闇の中で悟は立ち止まって私を待っていた。私は懐中電灯の淡い光で悟の顔を照らした。悟の顔の周りを数匹の脳虫が飛び回っている。悟の背後に何かがいた。黒くて洞穴をふさいでしまうほど大きな何かだ。息遣いが聞こえる。そして腹に響く大きな咆哮が私を襲った。洞穴の闇の空気が腐った魚の生臭いにおいに満たされた。「矢野、紹介するよ。彼が、もしかしたら彼女かもしれないけど、この地球の先住種族だ。あとから他にもたくさん来る。僕が案内役だ。僕には抗うことができない。だから今のうちに僕を殺して、この洞穴を塞いでくれ」悟が言い終わると先住種族だという黒い悍ましい生命体が私に向かって襲い掛かってくる。脳虫の大群が私の顔に群がってくる。私は拳銃から全弾を発砲した。そして私は気を失った。

意識が戻ったとき私はこの山小屋に幽閉されていた。食事や服など必要最低限のものは与えてくれる。生きていくことはできるが、ここには何もない。紙とペンが欲しいと言ったら与えてくれた。
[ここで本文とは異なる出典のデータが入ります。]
(* ===== verification/CwCredit.v ===== *)
(** * The CosmWasm credit contract: entrypoints ([creditra-credit/src/contract.rs],
    the stored version of [handshake.rs])

    [instantiate], [execute] and [query] dispatch to one definition per handler.
    The queries answer the value the code serialises to JSON. *)
From S2P Require Import Prelude Soroban CwState CwRates CwOracles CwCollateral CwViews.

(** ** Messages ([msg.rs]) *)
Record InstantiateMsg := mkInstantiateMsg { im_owner : string }.

Inductive ExecuteMsg :=
| CreateCreditLine (borrower collateral_denom collateral_amount credit_denom credit_amount : string)
| CreateDraw (credit_line_id : Z) (amount denom : string)
| RepayDraw (credit_line_id draw_id : Z)
| AddAuditMemo (credit_line_id draw_id : Z) (memo : string)
| UpdateProtocolVersion (major minor : Z)
| SetOracleQuorumConfig (min_quorum_k max_deviation_bps max_age_seconds : Z)
| AddOracle (oracle : string) (weight : Z)
| RemoveOracle (oracle : string)
| ReportValue (value : Z)
| SubmitOraclePrices (prices : list Z)
| SetLateFeeConfig (config : option LateFeeConfig)
| DepositCollateral (borrower denom amount : string)
| WithdrawCollateral (borrower denom amount : string)
| AddCollateralToken (denom : string) (risk_weight_bps : Z)
| RemoveCollateralToken (denom : string)
| SetCollateralRiskWeight (denom : string) (risk_weight_bps : Z).

Inductive QueryMsg :=
| DrawAuditTrail (credit_line_id : Z) (draw_id start_after limit : option Z)
| ProofOfReserve (denom : option string)
| BorrowerHealthFactor (borrower : string)
| GetOracleQuorumConfig
| GetOraclePrice
| GetLateFeeConfig
| GetCollateralBalance (borrower : string) (denom : option string)
| GetCollateralAllowlist
| CreditLineSnapshot (credit_line_id : Z).

Inductive QueryAnswer :=
| AuditTrailAnswer (resp : list DrawAuditTrailResponse)
| ReserveAnswer (resp : ProofOfReserveResponse)
| HealthAnswer (resp : BorrowerHealthFactorResponse)
| QuorumAnswer (config : option OracleQuorumConfig)
| PriceAnswer (price timestamp : option Z)
| LateFeeAnswer (config : option LateFeeConfig)
| CollateralAnswer (resp : CollateralBalanceResponse)
| AllowlistAnswer (denoms : list string)
| SnapshotAnswer (resp : option CreditLineSnapshotResponse).

(** ** The stored protocol version *)
Definition initialize_version : W unit :=
  let* o := get PROTOCOL_VERSION in
  match o with None => save PROTOCOL_VERSION CURRENT_PROTOCOL_VERSION | Some _ => wret tt end.

Definition query_protocol_version (s : storage) : R ProtocolVersion := load PROTOCOL_VERSION s.

Definition set_protocol_version (version : ProtocolVersion) : W ProtocolVersion :=
  save PROTOCOL_VERSION version ;;
  wret version.

Section entrypoints.
Context {api : CwApi}.

Definition instantiate (env : Env) (info : MessageInfo) (msg : InstantiateMsg) : W Response :=
  let* owner := lift (std_try (addr_validate (im_owner msg))) in
  save CONFIG (mkConfig owner) ;;
  save CREDIT_LINE_COUNT 0 ;;
  initialize_version ;;
  wret (mkResponse []).

(** [CONFIG.load] and the comparison with the sender that opens the owner's handlers. *)
Definition require_owner (info : MessageInfo) : W unit :=
  let* config := read (load CONFIG) in
  fail_if (negb (bool_decide (sender info = owner config))) Unauthorized.

Definition parse_uint128 (s : string) : R Z := ok_or (uint128_from_str s) (Std (StdParseErr "Uint128" s)).

Definition execute_create_credit_line (env : Env) (info : MessageInfo)
  (borrower collateral_denom collateral_amount credit_denom credit_amount : string) : W Response :=
  require_owner info ;;
  let* borrower_addr := lift (std_try (addr_validate borrower)) in
  let* count := read (load CREDIT_LINE_COUNT) in
  let* collateral := lift (parse_uint128 collateral_amount) in
  let* credit := lift (parse_uint128 credit_amount) in
  let credit_line := mkCreditLine count borrower_addr collateral_denom collateral credit_denom credit true in
  save (CREDIT_LINES count) credit_line ;;
  let* next := lift (native (checked_u64 (count + 1))) in
  save CREDIT_LINE_COUNT next ;;
  save (BORROWER_TO_ID borrower_addr) count ;;
  wret (mkResponse [("action", "create_credit_line"); ("credit_line_id", to_string count)]).

(** The line, for its borrower only. *)
Definition borrower_line (info : MessageInfo) (credit_line_id : Z) : W CreditLine :=
  let* o := get (CREDIT_LINES credit_line_id) in
  let* credit_line := lift (ok_or o (CreditLineNotFound credit_line_id)) in
  fail_if (negb (bool_decide (sender info = borrower credit_line))) CrossTenantIdentifier ;;
  wret credit_line.

Definition draw_response (action : string) (credit_line_id draw_id : Z) : list (string * string) :=
  [("action", action); ("credit_line_id", to_string credit_line_id); ("draw_id", to_string draw_id)].

Definition execute_create_draw (env : Env) (info : MessageInfo) (credit_line_id : Z) (amount denom : string)
  : W Response :=
  let* credit_line := borrower_line info credit_line_id in
  let* c := get (DRAW_COUNT credit_line_id) in
  let draw_count := unwrap_or c 0 in
  let* draw_amount := lift (parse_uint128 amount) in
  fail_if (draw_amount =? 0) InvalidAmount ;;
  let* outstanding := read (fun s => outstanding_utilization s credit_line_id) in
  let* projected := lift (ok_or (checked_u128 (outstanding + draw_amount)) Overflow) in
  fail_if (credit_amount credit_line <? projected) OverLimit ;;
  let draw := mkDraw draw_count credit_line_id draw_amount denom (block_time env) (sender info) false in
  save (DRAWS credit_line_id draw_count) draw ;;
  let* next := lift (native (checked_u64 (draw_count + 1))) in
  save (DRAW_COUNT credit_line_id) next ;;
  let audit_seq := 0 in
  save (DRAW_AUDIT credit_line_id draw_count audit_seq)
    (mkDrawAuditEntry audit_seq draw_count credit_line_id DrawCreated (block_time env) (block_height env)
       (sender info) "") ;;
  save (DRAW_AUDIT_COUNT credit_line_id draw_count) 1 ;;
  wret (mkResponse (draw_response "create_draw" credit_line_id draw_count)).

Definition append_audit_entry (env : Env) (info : MessageInfo) (credit_line_id draw_id : Z)
  (action : DrawAction) (memo : string) : W unit :=
  let* o := get (DRAW_AUDIT_COUNT credit_line_id draw_id) in
  let audit_count := unwrap_or o 0 in
  save (DRAW_AUDIT credit_line_id draw_id audit_count)
    (mkDrawAuditEntry audit_count draw_id credit_line_id action (block_time env) (block_height env)
       (sender info) memo) ;;
  let* next := lift (native (checked_u64 (audit_count + 1))) in
  save (DRAW_AUDIT_COUNT credit_line_id draw_id) next.

(** [amount.multiply_ratio(fee_bps, 10_000)]: exact product, floor, abort beyond [Uint128]. *)
Definition multiply_ratio (amount numerator denominator : Z) : R Z :=
  native (if denominator =? 0 then None else checked_u128 (amount * numerator / denominator)).

Definition execute_repay_draw (env : Env) (info : MessageInfo) (credit_line_id draw_id : Z) : W Response :=
  borrower_line info credit_line_id ;;
  let* o := get (DRAWS credit_line_id draw_id) in
  let* draw := lift (ok_or o (DrawNotFound draw_id credit_line_id)) in
  fail_if (negb (bool_decide (sender info = drawn_by draw))) Unauthorized ;;
  let* b := get PROTOCOL_FEE_BPS in
  let fee_bps := unwrap_or b 0 in
  let* fee_amount := (if (0 <? fee_bps) && negb (dr_amount draw =? 0)
                      then lift (multiply_ratio (dr_amount draw) fee_bps 10000) else wret 0) in
  (if negb (fee_amount =? 0)
   then (let* split := accrue_protocol_fee (dr_denom draw) fee_amount in wret tt) else wret tt) ;;
  save (DRAWS credit_line_id draw_id)
    (mkDraw (dr_id draw) (dr_credit_line_id draw) (dr_amount draw) (dr_denom draw) (drawn_at draw)
       (drawn_by draw) true) ;;
  append_audit_entry env info credit_line_id draw_id Repaid "" ;;
  wret (mkResponse (draw_response "repay_draw" credit_line_id draw_id ++
    (if negb (fee_amount =? 0) then [("protocol_fee_skimmed", to_string fee_amount)] else []))).

Definition execute_add_audit_memo (env : Env) (info : MessageInfo) (credit_line_id draw_id : Z) (memo : string)
  : W Response :=
  require_owner info ;;
  let* o := get (DRAWS credit_line_id draw_id) in
  let* draw := lift (ok_or o (DrawNotFound draw_id credit_line_id)) in
  append_audit_entry env info credit_line_id draw_id MemoAdded memo ;;
  wret (mkResponse (draw_response "add_audit_memo" credit_line_id draw_id)).

Definition execute_update_protocol_version (info : MessageInfo) (major minor : Z) : W Response :=
  require_owner info ;;
  set_protocol_version (mkProtocolVersion major minor) ;;
  wret (mkResponse [("action", "update_protocol_version"); ("major", to_string major); ("minor", to_string minor)]).

Definition execute_set_oracle_quorum_config (info : MessageInfo) (min_quorum_k max_deviation_bps max_age_seconds : Z)
  : W Response :=
  require_owner info ;;
  fail_if (min_quorum_k <? 2) InvalidAmount ;;
  fail_if (10000 <? max_deviation_bps) InvalidAmount ;;
  fail_if (max_age_seconds =? 0) InvalidAmount ;;
  save ORACLE_QUORUM_CONFIG (mkOracleQuorumConfig min_quorum_k max_deviation_bps max_age_seconds) ;;
  wret (mkResponse [("action", "set_oracle_quorum_config"); ("min_quorum_k", to_string min_quorum_k);
                    ("max_deviation_bps", to_string max_deviation_bps);
                    ("max_age_seconds", to_string max_age_seconds)]).

Definition execute_add_oracle (info : MessageInfo) (oracle : string) (weight : Z) : W Response :=
  require_owner info ;;
  let* oracle_addr := lift (std_try (addr_validate oracle)) in
  add_oracle oracle_addr weight ;;
  wret (mkResponse [("action", "add_oracle"); ("oracle", oracle)]).

Definition execute_remove_oracle (info : MessageInfo) (oracle : string) : W Response :=
  require_owner info ;;
  let* oracle_addr := lift (std_try (addr_validate oracle)) in
  remove_oracle oracle_addr ;;
  wret (mkResponse [("action", "remove_oracle"); ("oracle", oracle)]).

Definition execute_report_value (env : Env) (info : MessageInfo) (value : Z) : W Response :=
  report_value env info value ;;
  wret (mkResponse [("action", "report_value"); ("value", to_string value)]).

Definition execute_set_late_fee_config (info : MessageInfo) (config : option LateFeeConfig) : W Response :=
  read (assert_owner (sender info)) ;;
  match config with
  | Some value => lift (validate_late_fee_config value) ;; save LATE_FEE_CONFIG value
  | None => remove LATE_FEE_CONFIG
  end ;;
  wret (mkResponse [("action", "set_late_fee_config")]).

Definition execute_submit_oracle_prices (env : Env) (info : MessageInfo) (prices : list Z) : W Response :=
  require_owner info ;;
  let* o := get ORACLE_QUORUM_CONFIG in
  let* qcfg := lift (ok_or o OraclePriceInvalid) in
  fail_if (MAX_ORACLE_FEEDS <? Z.of_nat (length prices)) OraclePriceInvalid ;;
  let* canonical_price := lift (resolve_quorum_price prices qcfg) in
  let now := seconds (block_time env) in
  save ORACLE_PRICE_RECORD (mkOraclePriceRecord canonical_price now) ;;
  wret (mkResponse [("action", "submit_oracle_prices"); ("canonical_price", to_string canonical_price);
                    ("min_quorum_k", to_string (min_quorum_k qcfg)); ("timestamp", to_string now)]).

Definition execute_deposit_collateral (info : MessageInfo) (borrower denom amount : string) : W Response :=
  require_owner info ;;
  let* borrower_addr := lift (std_try (addr_validate borrower)) in
  let* parsed_amount := lift (parse_uint128 amount) in
  deposit_collateral borrower_addr denom parsed_amount.

Definition execute_withdraw_collateral (info : MessageInfo) (borrower denom amount : string) : W Response :=
  require_owner info ;;
  let* borrower_addr := lift (std_try (addr_validate borrower)) in
  let* parsed_amount := lift (parse_uint128 amount) in
  withdraw_collateral borrower_addr denom parsed_amount.

Definition execute_add_collateral_token (info : MessageInfo) (denom : string) (risk_weight_bps : Z) : W Response :=
  require_owner info ;;
  add_collateral_token denom risk_weight_bps.

Definition execute_remove_collateral_token (info : MessageInfo) (denom : string) : W Response :=
  require_owner info ;;
  remove_collateral_token denom.

Definition execute_set_collateral_risk_weight (info : MessageInfo) (denom : string) (risk_weight_bps : Z)
  : W Response :=
  require_owner info ;;
  set_collateral_risk_weight denom risk_weight_bps.

Definition execute (env : Env) (info : MessageInfo) (msg : ExecuteMsg) : W Response :=
  match msg with
  | CreateCreditLine b cd ca rd ra => execute_create_credit_line env info b cd ca rd ra
  | CreateDraw l amount denom => execute_create_draw env info l amount denom
  | RepayDraw l d => execute_repay_draw env info l d
  | AddAuditMemo l d memo => execute_add_audit_memo env info l d memo
  | UpdateProtocolVersion major minor => execute_update_protocol_version info major minor
  | SetOracleQuorumConfig k dev age => execute_set_oracle_quorum_config info k dev age
  | AddOracle oracle weight => execute_add_oracle info oracle weight
  | RemoveOracle oracle => execute_remove_oracle info oracle
  | ReportValue value => execute_report_value env info value
  | SubmitOraclePrices prices => execute_submit_oracle_prices env info prices
  | SetLateFeeConfig config => execute_set_late_fee_config info config
  | DepositCollateral b denom amount => execute_deposit_collateral info b denom amount
  | WithdrawCollateral b denom amount => execute_withdraw_collateral info b denom amount
  | AddCollateralToken denom w => execute_add_collateral_token info denom w
  | RemoveCollateralToken denom => execute_remove_collateral_token info denom
  | SetCollateralRiskWeight denom w => execute_set_collateral_risk_weight info denom w
  end.

(** ** Queries: contract errors become generic library errors *)
Definition stringify {A} (r : R A) : R A :=
  match r with
  | inr (Err e) => err (generic_err (error_to_string e))
  | r => r
  end.

Definition query_collateral_balance_of (s : storage) (who : string) (denom : option string)
  : R CollateralBalanceResponse :=
  let! borrower_addr := std_try (addr_validate who) in
  let entries := match denom with
    | Some d =>
        let amount := query_collateral_balance borrower_addr d s in
        let risk_weight_bps := collateral_risk_weight_bps d s in
        if amount =? 0 then [] else [mkCollateralEntryResponse d amount risk_weight_bps]
    | None => collateral_entries s (query_borrower_collateral borrower_addr s)
    end in
  let! weighted_total := stringify (weighted_collateral_total borrower_addr s) in
  inl (mkCollateralBalanceResponse who entries weighted_total).

Definition query (s : storage) (msg : QueryMsg) : R QueryAnswer :=
  match msg with
  | DrawAuditTrail l d start_after limit =>
      let! resp := stringify (query_draw_audit_trail s l d start_after limit) in inl (AuditTrailAnswer resp)
  | ProofOfReserve denom =>
      let! resp := stringify (query_proof_of_reserve s denom) in inl (ReserveAnswer resp)
  | BorrowerHealthFactor who =>
      let! resp := stringify (query_borrower_health_factor s who) in inl (HealthAnswer resp)
  | GetOracleQuorumConfig => inl (QuorumAnswer (may_load ORACLE_QUORUM_CONFIG s))
  | GetOraclePrice =>
      let record := may_load ORACLE_PRICE_RECORD s in
      inl (PriceAnswer (option_map pr_price record) (option_map pr_timestamp record))
  | GetLateFeeConfig => inl (LateFeeAnswer (may_load LATE_FEE_CONFIG s))
  | GetCollateralBalance who denom =>
      let! resp := query_collateral_balance_of s who denom in inl (CollateralAnswer resp)
  | GetCollateralAllowlist => inl (AllowlistAnswer (query_collateral_allowlist s))
  | CreditLineSnapshot l =>
      let! resp := stringify (query_credit_line_snapshot s l) in inl (SnapshotAnswer resp)
  end.

Definition migrate : W Response := wret (mkResponse []).
End entrypoints.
日に二度の監視付きの散歩は許されている。この手記は瓶に入れて監視の目を盗んで山小屋の裏に流れている川に流すことにする。古風な方法だけど他にどうすればいいのか思いつかない。運よく誰かの手に届いたとしても、その人には信じてもらえないだろう。けれども、ここに書いたことはすべて真実だ。羽虫には気をつけろ!